Also during Monday’s session of the Colorado General Assembly:
•The community college merger in Southwest Colorado is back on track. The merger of San Juan Basin Technical College and Pueblo Community College is just a vote away.
The House gave its initial approval Monday to Senate Bill 43, which creates Southwest Colorado Community College out of the two institutions.
The bill by Rep. Ellen Roberts, R-Durango, now needs just one more House vote to pass the Legislature. It has waited on the calendar for two months as lawmakers worked on the state budget.
•The Senate passed “Katie’s Law.” Senators voted 28-7 for Senate Bill 241, which requires people arrested for a felony to submit a DNA sample.
The bill now goes to the House, where Cortez Republican Scott Tipton is a sponsor.
Opponents fought the bill on constitutional grounds. Sen. Bill Cadman, R-Colorado Springs, called it “state-sponsored constitutional terrorism right here in Colorado.”
The sponsor, Sen. John Morse, D-Colorado Springs, said the bill is a good trade-off between privacy rights and public safety.
Sen. Jim Isgar, D-Hesperus, voted for SB 241.
– Joe Hanel
The state general fund is limited to 6 percent growth per year. Senate Bill 228 repeals that limit and replaces it with one keyed to the personal income of all Coloradans.
Just last week, the Legislature approved a $7.5 billion general fund. If SB 228 had been in effect, the limit on the general fund would be more than $10 billion.
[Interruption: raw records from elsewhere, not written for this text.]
(** Below a directory that was just looked up, a component the server refuses
    to find is taken for that directory: the walk goes on with the id of the parent,
    and the cache gets it under the name of the missing directory. *)
Theorem missing_directory_cached {W} (h : handler W) (I : W -> Prop) w c a name base pd fi :
  keeps refusing h I -> I w -> known_encoding (cl_server c) ->
  slash ∉ name -> slash ∉ base -> (S (length name) <= path_limit (cl_server c))%nat ->
  fi_isdir fi <> 0 -> fi_fileid fi = pd ->
  exists c' now, (run h (walk_down (2 + length name) (a ++ slash :: name ++ slash :: base) (length a) pd fi c)
      w).1.2 = Done (pd, c') /\
    cl_dids c' = mk_did (a ++ slash :: name) pd now :: cl_dids c.
Proof.
  intros Hh Hw Hk Hn Hb Hl Hdir Hid.
  assert (hoare refusing c
    (walk_down (2 + length name) (a ++ slash :: name ++ slash :: base) (length a) pd fi)
    (fun d c' => d = pd /\ exists now, cl_dids c' = mk_did (a ++ slash :: name) pd now :: cl_dids c))
    as Hwp.
  { destruct (path_pieces a name base) as (H1 & H2 & H3 & H4).
    change (2 + length name)%nat with (S (S (length name))). cbn [walk_down].
    rewrite H1, (proj2 (index_of_Some slash (name ++ slash :: base) (length name)))
      by (by exists name, base).
    apply hoare_bind, hoare_modify. rewrite H2.
    apply hoare_bind, refused_lookup; [done|done|]. intros rc.
    rewrite (proj2 (Z.eqb_neq _ _) Hdir). cbn [negb].
    apply hoare_bind. unfold add_did_cache_entry.
    apply hoare_bind, hoare_ask; [constructor|]. intros now _.
    apply hoare_bind, hoare_modify, hoare_ret. rewrite H3, H4.
    rewrite (proj2 (index_of_None slash base)) by done.
    apply hoare_ret. cbn. rewrite Hid. by split; [|exists now]. }
  destruct (wp_run _ h I _ _ w Hh Hw Hwp) as (_ & Ha & _).
  destruct (run h _ w) as [[rs o] w']. cbn in Ha |- *.
  destruct o as [[r c']| |]; [|done|done]. destruct Ha as (Hr & now & Hd). cbn in *. subst r.
  by exists c', now.
Qed.

Definition looked_up : afp_file_info :=
  set_fi_isdir 128 (set_fi_fileid 17 zero_file_info).

Lemma refused_keeps rc :
  -2147483648 <= rc < 0 ->
  keeps refusing (serving (fun r (w : unit) => (refused rc, w))) (fun _ => True).
Proof.
  intros Hrc X e w _ _. split; [|done]. destruct e; cbn [rely refusing serving fst]; try done.
  right. by exists 9, rc, [].
Qed.

Lemma missing_directory_cached_witness :
  exists c' now, (run (serving (fun r (w : unit) => (refused kFPObjectNotFound, w)))
      (walk_down 3 ([47; 97] ++ [47; 109; 47; 120]) 2 17 looked_up sample_client) tt).1.2 =
      Done (17, c') /\
    cl_dids c' = mk_did [47; 97; 47; 109] 17 now :: [].
Proof.
  refine (missing_directory_cached _ (fun _ => True) tt sample_client [47; 97] [109] [120] 17
    looked_up _ _ _ _ _ _ _ _).
  - by apply refused_keeps.
  - exact I.
  - by left.
  - intros H. by apply list_elem_of_singleton in H.
  - intros H. by apply list_elem_of_singleton in H.
  - vm_compute; lia.
  - discriminate.
  - reflexivity.
Defined.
In reality, though, the budget couldn't grow nearly that big for many years because tax revenues are down, and SB 228 does not raise taxes.
Final House approval for the bill could come as early as today.
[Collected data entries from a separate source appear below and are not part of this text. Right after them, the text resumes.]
(* ===== verification/Url.v ===== *)
(** * AFP URLs: lib/afp_url.c

    [afp_parse_url] on the two arrays it splits the URL into.  A write behind an array
    or a read of memory that was not set is [Crashed], a recursion that does not end
    within the fuel [Starved]. *)

From S2P Require Import Prelude Dsi Client UamsDef.

Module Url.
Import Client UamsDef.

#[export] Instance outcome_ret : MRet outcome := fun A => @Done A.
#[export] Instance outcome_bind : MBind outcome := fun A B f o =>
  match o with Done a => f a | Crashed => Crashed | Starved => Starved end.

Definition guard_lt (n limit : nat) : outcome unit :=
  if decide (n < limit)%nat then Done tt else Crashed.

Definition afp_of_option {A} (o : option A) : outcome A :=
  match o with Some a => Done a | None => Crashed end.

(** ** The structure *)

(** The fields [afp_parse_url] and [afp_default_url] set; strings by their bytes before
    the NUL. *)
Record afp_url := mk_url {
  ur_username : list Z; ur_uamname : list Z; ur_password : list Z; ur_servername : list Z;
  ur_port : Z; ur_volumename : list Z; ur_path : list Z }.

Definition set_ur_username x u := mk_url x (ur_uamname u) (ur_password u) (ur_servername u)
  (ur_port u) (ur_volumename u) (ur_path u).
Definition set_ur_uamname x u := mk_url (ur_username u) x (ur_password u) (ur_servername u)
  (ur_port u) (ur_volumename u) (ur_path u).
Definition set_ur_password x u := mk_url (ur_username u) (ur_uamname u) x (ur_servername u)
  (ur_port u) (ur_volumename u) (ur_path u).
Definition set_ur_servername x u := mk_url (ur_username u) (ur_uamname u) (ur_password u) x
  (ur_port u) (ur_volumename u) (ur_path u).
Definition set_ur_port x u := mk_url (ur_username u) (ur_uamname u) (ur_password u)
  (ur_servername u) x (ur_volumename u) (ur_path u).
Definition set_ur_volumename x u := mk_url (ur_username u) (ur_uamname u) (ur_password u)
  (ur_servername u) (ur_port u) x (ur_path u).
Definition set_ur_path x u := mk_url (ur_username u) (ur_uamname u) (ur_password u)
  (ur_servername u) (ur_port u) (ur_volumename u) x.

Definition afp_default_url : afp_url := mk_url [] [] [] [] 548 [] [].

(** [snprintf(field,strlen(s)+1,"%s",s)] into a field of [size] bytes. *)
Definition copy_field (size : nat) (s : list Z) : outcome (list Z) :=
  guard_lt (length s) size;; mret s.

(** ** Checks *)

Definition slash : Z := 47.
Definition colon : Z := 58.
Definition at_sign : Z := 64.
Definition open_bracket : Z := 91.
Definition close_bracket : Z := 93.
Definition dollar : Z := 36.

Definition check_servername (servername : list Z) : Z :=
  if index_of slash servername then -1 else 0.

(** [strtol] in base 10; the result is clamped to the range of a [long]. *)
Definition isspace (c : Z) : bool := ((9 <=? c) && (c <=? 13)) || (c =? 32).
Definition isdigit (c : Z) : bool := (48 <=? c) && (c <=? 57).

Fixpoint digits (s : list Z) (acc : Z) : Z :=
  match s with
  | c :: s => if isdigit c then digits s (10 * acc + (c - 48)) else acc
  | [] => acc
  end.

Fixpoint strtol (s : list Z) : Z :=
  let clamp x := Z.max (- 2 ^ 63) (Z.min (2 ^ 63 - 1) x) in
  match s with
  | [] => 0
  | c :: s' =>
    if isspace c then strtol s'
    else if c =? 45 then clamp (- digits s' 0)
    else if c =? 43 then clamp (digits s' 0)
    else clamp (digits s 0)
  end.

Definition check_port (port : list Z) : Z :=
  let ret := strtol port in if (ret <? 0) || (32767 <? ret) then -1 else 0.

(** 0 is a known name. *)
Definition check_uamname (uam : list Z) : Z := if uam_string_to_bitmap uam =? 0 then 1 else 0.

(** ** Escapes *)

(** The loop over the string, with [inescape]. *)
Fixpoint escape_loop (inescape : bool) (c : Z) (s : list Z) : list Z :=
  match s with
  | [] => []
  | d :: s =>
    if inescape && (d =? c) then escape_loop false c s
    else d :: escape_loop (inescape || (d =? c)) c s
  end.

(** The result goes through an array of 1024 bytes. *)
Definition escape_string (s : list Z) (c : Z) : outcome (list Z) :=
  let r := escape_loop false c s in guard_lt (length r) 1024;; mret r.

Definition escape_url (url : afp_url) : outcome afp_url :=
  password ← escape_string (ur_password url) at_sign;
  username ← escape_string (ur_username url) colon;
  mret (set_ur_username username (set_ur_password password url)).

(** The position in [s] of the first [c] from [k] on that is not doubled. *)
Fixpoint escape_strchr (fuel : nat) (s : list Z) (k : nat) (c : Z) (toescape : list Z)
    : outcome (option nat) :=
  match fuel with
  | O => Starved
  | S fuel =>
    let found := Nat.add k <$> index_of c (drop k s) in
    if negb (existsb (Z.eqb c) toescape) then Done found
    else
      match found with
      | None => Done None
      | Some p =>
        if bool_decide (s !! S p = Some c) then escape_strchr fuel s (p + 2) c toescape
        else Done (Some p)
      end
  end.

(** The recursive call starts two characters before the one just found and searches
    forward from there. *)
Fixpoint escape_strrchr (fuel : nat) (s : list Z) (k : nat) (c : Z) (toescape : list Z)
    : outcome (option nat) :=
  match fuel with
  | O => Starved
  | S fuel =>
    let found := Nat.add k <$> last_index_of c (drop k s) in
    if negb (existsb (Z.eqb c) toescape) then Done found
    else
      match found with
      | None => Done None
      | Some p =>
        if decide (p = k) then Done (Some p)
        else if bool_decide (s !! pred p = Some c) then
          if decide (p < 2)%nat then Crashed else escape_strrchr fuel s (p - 2) c toescape
        else Done (Some p)
      end
  end.

(** ** The parser *)

(** The prefix a conversion [%[^c]] reads. *)
Definition until (c : Z) (s : list Z) : list Z :=
  match index_of c s with Some i => take i s | None => s end.

(** [sscanf(p,"%[^/]/%[^$]",firstpart,secondpart)]: whether both were read, and the
    strings in the arrays, of 255 and 2048 bytes.  [first] is what the first array holds
    before. *)
Definition scan_url (p first : list Z) : outcome (bool * list Z * list Z) :=
  let a := until slash p in
  if decide (a = []) then
    firstpart ← afp_of_option (cstr first); mret (false, firstpart, [])
  else
    guard_lt (length a) 255;;
    match drop (length a) p with
    | _ :: r =>
      let b := until dollar r in
      if decide (b = []) then mret (false, a, [])
      else guard_lt (length b) 2048;; mret (true, a, b)
    | [] => mret (false, a, [])
    end.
Republicans tried unsuccessfully Monday to subvert Gov. Bill Ritter's plan for the bill. Last week, Ritter backed a plan to remove the 6 percent limit and dedicate 2 percent of the state general fund to highways between 2012 and 2017, as long as the economy is good enough.
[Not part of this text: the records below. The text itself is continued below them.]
Lemma drop_pascal v rest :
  (length v < 255)%nat -> drop (Z.to_nat (u8 (Z.of_nat (length v) + 1))) (pascal v ++ rest) = rest.
Proof.
  intros Hv. rewrite u8_small by lia. unfold pascal.
  replace (Z.to_nat (Z.of_nat (length v) + 1)) with (length (Z.of_nat (length v) :: v))
    by (cbn [length]; lia). apply drop_app_length.
Qed.

Lemma versions_loop_ok names p tmp pre rest :
  concat (pascal <$> names) `prefix_of` p -> length tmp = 33%nat ->
  Forall (fun v => nul_free v /\ (length v < 33)%nat) names -> (length names <= length rest)%nat ->
  versions_loop (length names) p tmp (pre ++ rest) (length pre) =
    Some (pre ++ known_versions names ++ drop (length (known_versions names)) rest).
Proof.
  intros Hp Ht Hn. revert p tmp pre rest Hp Ht.
  induction Hn as [|v names [Hv Hl] _ IH]; intros p tmp pre rest [tail ->] Ht Hr.
  { cbn [length versions_loop known_versions omap list_omap]. by rewrite drop_0. }
  cbn [fmap list_fmap concat length versions_loop] in *.
  rewrite (copy_from_pascal_in tmp _ v 33).
  2: { exists (concat (pascal <$> names) ++ tail). by rewrite <- app_assoc. }
  2,3: lia.
  cbn [mbind option_bind]. rewrite <- app_assoc, drop_pascal by lia.
  rewrite drop_ge, app_nil_r by lia. rewrite find_version_array by done.
  unfold known_versions. cbn [omap list_omap]. fold (known_versions names).
  assert (length (in_array 33 v) = 33%nat) as Hl33 by apply length_resize.
  destruct (version_number v) as [number|].
  - destruct rest as [|r rest]; [simpl in Hr; lia|].
    rewrite (insert_app_r_alt _ _ (length pre)) by done. rewrite Nat.sub_diag. cbn [insert list_insert].
    change (number :: rest) with ([number] ++ rest). rewrite app_assoc.
    replace (S (length pre)) with (length (pre ++ [number])) by (rewrite length_app; simpl; lia).
    rewrite IH; [|by eexists|done|simpl in Hr; lia]. rewrite <- app_assoc. done.
  - apply IH; [by eexists|done|lia].
Qed.

Lemma parse_versions_ok names junk versions data :
  table_of names `prefix_of` data -> (length names <= 10)%nat -> length junk = 33%nat ->
  length versions = 10%nat -> Forall (fun v => nul_free v /\ (length v < 33)%nat) names ->
  dsi_parse_versions junk versions data =
    Some (resize 10 0 (known_versions names)).
Proof.
  intros [tail ->] Hl Hj Hv Hn. unfold dsi_parse_versions, table_of. cbn [app].
  rewrite ld8_cons. cbn [mbind option_bind]. unfold zero_fill.
  rewrite (blit_0 (replicate SERVER_MAX_VERSIONS 0)) by (rewrite length_replicate, Hv; done).
  cbn [mbind option_bind].
  rewrite (drop_ge versions), app_nil_r by (rewrite length_replicate, Hv; done).
  rewrite Nat2Z.id. rewrite Nat.min_l by done. cbn [drop].
  rewrite (versions_loop_ok names _ junk [] (replicate SERVER_MAX_VERSIONS 0)); try done.
  - cbn [app]. rewrite drop_replicate. f_equal. rewrite resize_ge; [done|].
    unfold known_versions. pose proof (omap_length version_number names). unfold SERVER_MAX_VERSIONS. lia.
  - by eexists.
Qed.

Lemma uams_loop_ok names p ua supported :
  concat (pascal <$> names) `prefix_of` p -> length ua = 25%nat -> ua !! 24%nat = Some 0 ->
  Forall (fun u => nul_free u /\ (0 < length u <= 24)%nat) names ->
  uams_loop (length names) p ua supported =
    Some (foldl Z.lor supported (uam_string_to_bitmap <$> names)).
Proof.
  intros Hp Hl H0 Hn. revert p ua supported Hp Hl H0.
  induction Hn as [|v names [Hv Hlv] _ IH]; intros p ua supported [tail ->] Hl H0; [done|].
  cbn [fmap list_fmap concat length uams_loop foldl] in *.
  rewrite (copy_from_pascal_in ua _ v 24).
  2: { exists (concat (pascal <$> names) ++ tail). by rewrite <- app_assoc. }
  2,3: lia.
  cbn [mbind option_bind]. rewrite <- app_assoc, drop_pascal by lia.
  assert (drop 24 ua = [0]) as Hd.
  { apply drop_S in H0. rewrite H0. f_equal. apply drop_ge. lia. }
  rewrite Hd. unfold in_array. rewrite resize_ge by lia.
  assert (exists k, replicate (24 - length v) 0 ++ [0] = 0 :: k) as [k Hk]
    by (destruct (24 - length v)%nat; by eexists).
  rewrite <- app_assoc, Hk, cstr_app by done. cbn [mbind option_bind].
  apply IH; [by eexists| |].
  - rewrite <- Hk, !length_app, length_replicate. simpl. lia.
  - rewrite <- Hk, app_assoc, lookup_app_r by solve_len.
    replace (24 - _)%nat with 0%nat by solve_len. done.
Qed.

Lemma parse_uams_ok names data :
  table_of names `prefix_of` data -> (length names <= 10)%nat ->
  Forall (fun u => nul_free u /\ (0 < length u <= 24)%nat) names ->
  dsi_parse_uams data = Some (uam_mask names).
Proof.
  intros [tail ->] Hl Hn. unfold dsi_parse_uams, table_of. cbn [app].
  rewrite ld8_cons. cbn [mbind option_bind]. rewrite Nat2Z.id, Nat.min_l by done. cbn [drop].
  apply uams_loop_ok; try done. by eexists.
Qed.

(** ** The whole reply *)

Definition identified_block (block machine : list Z) (icon : option (list Z)) : list Z :=
  match icon with
  | Some icon => in_array 17 machine ++ icon
  | None => in_array 33 machine ++ drop 33 block
  end.

Definition identified (conv : list Z -> list Z) (i : server_facts) (s : server_status)
    : server_status :=
  let unicode := has (sf_flags i) kSupportsUTF8SrvrName in
  let printable := if unicode then utf8 (sf_utf8 i) ++ [0] else conv (sf_name i) in
  mk_status (in_array 33 (sf_name i))
    (if unicode then in_array 255 (wire_utf8 (sf_utf8 i)) else ss_server_name_utf8 s)
    (printable ++ drop (length printable) (ss_server_name_printable s))
    (identified_block (ss_block s) (sf_machine i) (sf_icon i))
    (sf_signature i) (sf_flags i) (uam_mask (sf_uams i))
    (resize 10 0 (known_versions (sf_versions i))).

Lemma data_at hdr data behind off bytes :
  length hdr = 16%nat -> lies data off bytes -> bytes <> [] ->
  bytes `prefix_of` drop (16 + Z.to_nat off) (hdr ++ data ++ behind).
Proof.
  intros Hh [k Hk] Hb. exists (k ++ behind).
  replace (16 + Z.to_nat off)%nat with (length hdr + Z.to_nat off)%nat by lia.
  rewrite <- drop_drop, drop_app_length.
  rewrite drop_app_le; [by rewrite Hk, app_assoc|].
  destruct (decide (Z.to_nat off <= length data)%nat); [done|].
  rewrite drop_ge in Hk by lia. by destruct bytes.
Qed.

Lemma slice_prefix bytes b : bytes `prefix_of` b -> slice 0 (length bytes) b = Some bytes.
Proof. intros [k ->]. by apply slice_0. Qed.

Lemma offset_at buf pre v rest off :
  buf = pre ++ be_bytes 2 v ++ rest -> off = length pre -> in_range16 v ->
  ntohs <$> ld16 off buf = Some v.
Proof. intros -> -> Hv. by apply ntohs_ld16. Qed.

Lemma length_utf8 u : ucs2 u -> (length u <= length (utf8 u))%nat.
Proof.
  unfold utf8. induction 1 as [|c u Hc _ IH]; [done|]. cbn [fmap list_fmap concat length].
  rewrite length_app. assert (0 < length (encode_char c))%nat; [|lia].
  unfold encode_char. repeat case_match; simpl; lia.
Qed.

Lemma block_ok block machine icon :
  length block = 273%nat -> (length machine < 17)%nat -> length icon = 256%nat ->
  blit 17 icon (in_array 33 machine ++ drop 33 block) = Some (in_array 17 machine ++ icon).
Proof.
  intros Hb Hm Hi. apply blit_Some. unfold in_array. rewrite !resize_ge by lia.
  split; [rewrite !length_app, length_replicate, length_drop; lia|].
  rewrite (take_app_le (machine ++ replicate (33 - length machine) 0)) by solve_len.
  rewrite take_app_ge by lia. rewrite take_replicate.
  rewrite drop_ge, app_nil_r by (rewrite !length_app, length_replicate, length_drop; lia).
  by replace (Nat.min (17 - length machine) (33 - length machine)) with (17 - length machine)%nat by lia.
Qed.

Lemma utf8_name_ok dest u p :
  length dest = 255%nat -> 0 :: pascal (wire_utf8 u) `prefix_of` p ->
  (0 < length (wire_utf8 u) < 255)%nat ->
  get_utf8_name dest (drop 1 p) = Some (in_array 255 (wire_utf8 u)).
Proof.
  intros Hd [k ->] Hu. unfold get_utf8_name. cbn [app drop].
  rewrite (copy_from_pascal_in dest _ (wire_utf8 u) 255); [|by eexists|lia|lia].
  cbn [mbind option_bind]. rewrite (proj2 (Z.eqb_neq _ 0)) by lia.
  by rewrite drop_ge, app_nil_r by lia.
Qed.

Lemma printable_ok dest u :
  ucs2 u -> precomposed u -> (length (utf8 u) < 255)%nat -> length dest = 255%nat ->
  (length (wire_utf8 u) < 255)%nat ->
  convert_utf8dec_to_utf8pre (in_array 255 (wire_utf8 u)) dest =
    Some ((utf8 u ++ [0]) ++ drop (length (utf8 u ++ [0])) dest).
Proof.
  intros Hu Hp Hl Hd Hw. unfold in_array. rewrite resize_ge by lia.
  destruct (255 - length (wire_utf8 u))%nat as [|k] eqn:Ek; [lia|]. cbn [replicate].
  pose proof (length_utf8 u Hu). unfold wire_utf8. rewrite dec_to_pre_utf8 by (done || lia).
  by rewrite length_app, <- app_assoc, Nat.add_1_r.
Qed.

Definition padding (name : list Z) : list Z := if Nat.even (length name) then [0] else [].

Lemma behind_name (name : list Z) :
  Z.to_nat (even_up (26 + Z.of_nat (length name) + 1)) =
    (26 + length (pascal name) + length (padding name))%nat.
Proof.
  unfold even_up, padding, pascal. cbn [length].
  replace (26 + Z.of_nat (length name) + 1) with (1 + Z.of_nat (26 + length name)) by lia.
  destruct (Nat.even (length name)) eqn:E.
  - apply Nat.even_spec in E as [k Hk]. rewrite Hk.
    replace (1 + Z.of_nat (26 + 2 * k)) with (2 * (13 + Z.of_nat k) + 1) by lia.
    rewrite Z.odd_odd. cbn [length]. lia.
  - assert (Nat.odd (length name) = true) as Ho by (by rewrite <- Nat.negb_even, E).
    apply Nat.odd_spec in Ho as [k Hk]. rewrite Hk.
    replace (1 + Z.of_nat (26 + (2 * k + 1))) with (2 * (14 + Z.of_nat k)) by lia.
    rewrite Z.odd_even. cbn [length]. lia.
Qed.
Rep. Tom Massey, R-Poncha Springs, wanted to take the money away from transportation and send it to K-12 education. The House initially approved Massey's plan, but later in the day, four Democrats voted the opposite way in a second vote on Massey's idea. It failed 34-29.
A recorded vote on the full bill wasn't taken.
The negotiations brokered by Ritter got Colorado's highway construction industry to back the bill. But without the funding for transportation, the influential group could have pulled its support.
Rep. Ellen Roberts, R-Durango, said she tried to get sponsors to accept a different plan that would have kept the 6 percent cap in place except for recession years. Sponsors say the 6 percent cap will keep the state down at recessionary levels even when the rest of the nation recovers. Roberts thought her plan would have addressed that problem.
But sponsors rejected Roberts' idea in behind-the-scenes negotiations, and she never brought it to the full House for a vote.